(** In the statements below 123 and 125 are the code points of the
    opening and of the closing brace. *)

(** C1 (as amended).  For a text that contains both an opening and a
    closing brace [normalize] returns a recipe with a non-empty [id]
    and a non-empty [created_at], or else re-raises what [json.loads]
    raised at a limit of the interpreter: the [ValueError] of an integer
    with too many digits or the [RecursionError] of too deep a nesting.
    It does return a recipe whenever the slice stays within the limits
    (no digit run long enough to be refused, no more opening braces and
    brackets than containers can be entered).  When either brace is
    missing it raises [ValueError] instead of building the fallback
    recipe. *)
Theorem normalize_returns_recipe_iff_braces (w : world) (rawText : str) :
  (In 123 rawText -> In 125 rawText ->
   (exists recipe id created,
      normalize w rawText = Ok (VDict recipe)
      /\ dict_get recipe (py "id") = Some (VStr id) /\ id <> []
      /\ dict_get recipe (py "created_at") = Some (VStr created) /\ created <> [])
   \/ (exists e,
        (e = ValueError \/ e = RecursionError)
        /\ json_loads SliceDecode (json_slice rawText) = Raise e
        /\ normalize w rawText = Raise e))
  /\ (In 123 rawText -> In 125 rawText ->
      within_limits SliceDecode (json_slice rawText) ->
      exists recipe id created,
        normalize w rawText = Ok (VDict recipe)
        /\ dict_get recipe (py "id") = Some (VStr id) /\ id <> []
        /\ dict_get recipe (py "created_at") = Some (VStr created) /\ created <> [])
  /\ (~ In 123 rawText \/ ~ In 125 rawText ->
      normalize w rawText = Raise ValueError).
Proof.
  assert (R : forall d,
             normalize w rawText = Ok (VDict (stamp w d))
             \/ normalize w rawText = Ok (_create_fallback_recipe w (VStr rawText)) ->
             exists recipe id created,
               normalize w rawText = Ok (VDict recipe)
               /\ dict_get recipe (py "id") = Some (VStr id) /\ id <> []
               /\ dict_get recipe (py "created_at") = Some (VStr created)
               /\ created <> []).
  { intros d [-> | ->].
    - exists (stamp w d), (fresh_id w), (timestamp w).
      repeat split;
        auto using stamp_id, stamp_created_at, fresh_id_nonempty, timestamp_nonempty.
    - eexists _, (fresh_id w), (timestamp w).
      repeat split; auto using fresh_id_nonempty, timestamp_nonempty. }
  split; [|split; [|apply normalize_no_braces]].
  - intros H1 H2.
    destruct (normalize_returns w rawText H1 H2) as [(d & _ & Hn)|[[_ Hn]|He]].
    + left. apply (R d). now left.
    + left. apply (R []). now right.
    + now right.
  - intros H1 H2 Hl.
    destruct (normalize_returns_within w rawText H1 H2 Hl) as [(d & _ & Hn)|[_ Hn]].
    + apply (R d). now left.
    + apply (R []). now right.
Qed.


(** C3.  When the slice decodes, the decoded fields are kept and [id],
    [created_at] and [source] are set by the normaliser, whatever the
    model supplied for them; the text with the pasta recipe gives the
    title and the servings of the model and generated provenance. *)
Theorem parsed_fields_kept_and_stamped (w : world) :
  (forall rawText v,
     In 123 rawText -> In 125 rawText ->
     json_loads SliceDecode (json_slice rawText) = Ok v ->
     exists d,
       v = VDict d
       /\ normalize w rawText = Ok (VDict (stamp w d))
       /\ dict_get (stamp w d) (py "id") = Some (VStr (fresh_id w))
       /\ dict_get (stamp w d) (py "created_at") = Some (VStr (timestamp w))
       /\ dict_get (stamp w d) (py "source") = Some (VStr (py "ai_generated"))
       /\ forall k, k <> py "id" -> k <> py "created_at" -> k <> py "source" ->
                    dict_get (stamp w d) k = dict_get d k)
  /\ normalize w (pyq "Here you go: {'title':'Pasta','servings':2} enjoy!")
     = Ok (VDict [(py "title", VStr (py "Pasta"));
                  (py "servings", VInt 2);
                  (py "id", VStr (fresh_id w));
                  (py "created_at", VStr (timestamp w));
                  (py "source", VStr (py "ai_generated"))])
  /\ normalize w (pyq "{'id':'mine','title':'Pasta','source':'model'}")
     = Ok (VDict [(py "id", VStr (fresh_id w));
                  (py "title", VStr (py "Pasta"));
                  (py "source", VStr (py "ai_generated"));
                  (py "created_at", VStr (timestamp w))]).
Proof.
  split; [|split].
  - intros rawText v H1 H2 Hv.
    destruct (normalize_returns w rawText H1 H2)
      as [(d & Hd & Hn)|[[Hd _]|(e & _ & Hd & _)]];
      [|congruence|congruence].
    exists d. rewrite Hd in Hv. injection Hv as <-.
    repeat split; auto using stamp_id, stamp_created_at, stamp_source.
    apply stamp_other.
  - rewrite normalize_outcome by (vm_compute; tauto).
    replace (json_loads SliceDecode (json_slice _))
      with (Ok (VDict [(py "title", VStr (py "Pasta")); (py "servings", VInt 2)]))
      by (vm_compute; reflexivity).
    unfold outcome, stamp.
    generalize (fresh_id w), (timestamp w). intros i t. reflexivity.
  - rewrite normalize_outcome by (vm_compute; tauto).
    replace (json_loads SliceDecode (json_slice _))
      with (Ok (VDict [(py "id", VStr (py "mine")); (py "title", VStr (py "Pasta"));
                       (py "source", VStr (py "model"))]))
      by (vm_compute; reflexivity).
    unfold outcome, stamp.
    generalize (fresh_id w), (timestamp w). intros i t. reflexivity.
Qed.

# # # # # # #

◆ **WHAT IS NEEDED**
Say how many lines of the entries above hold the string "raises", and say nothing besides the number.

◆ **ANSWER FOR THIS EXERCISE**
2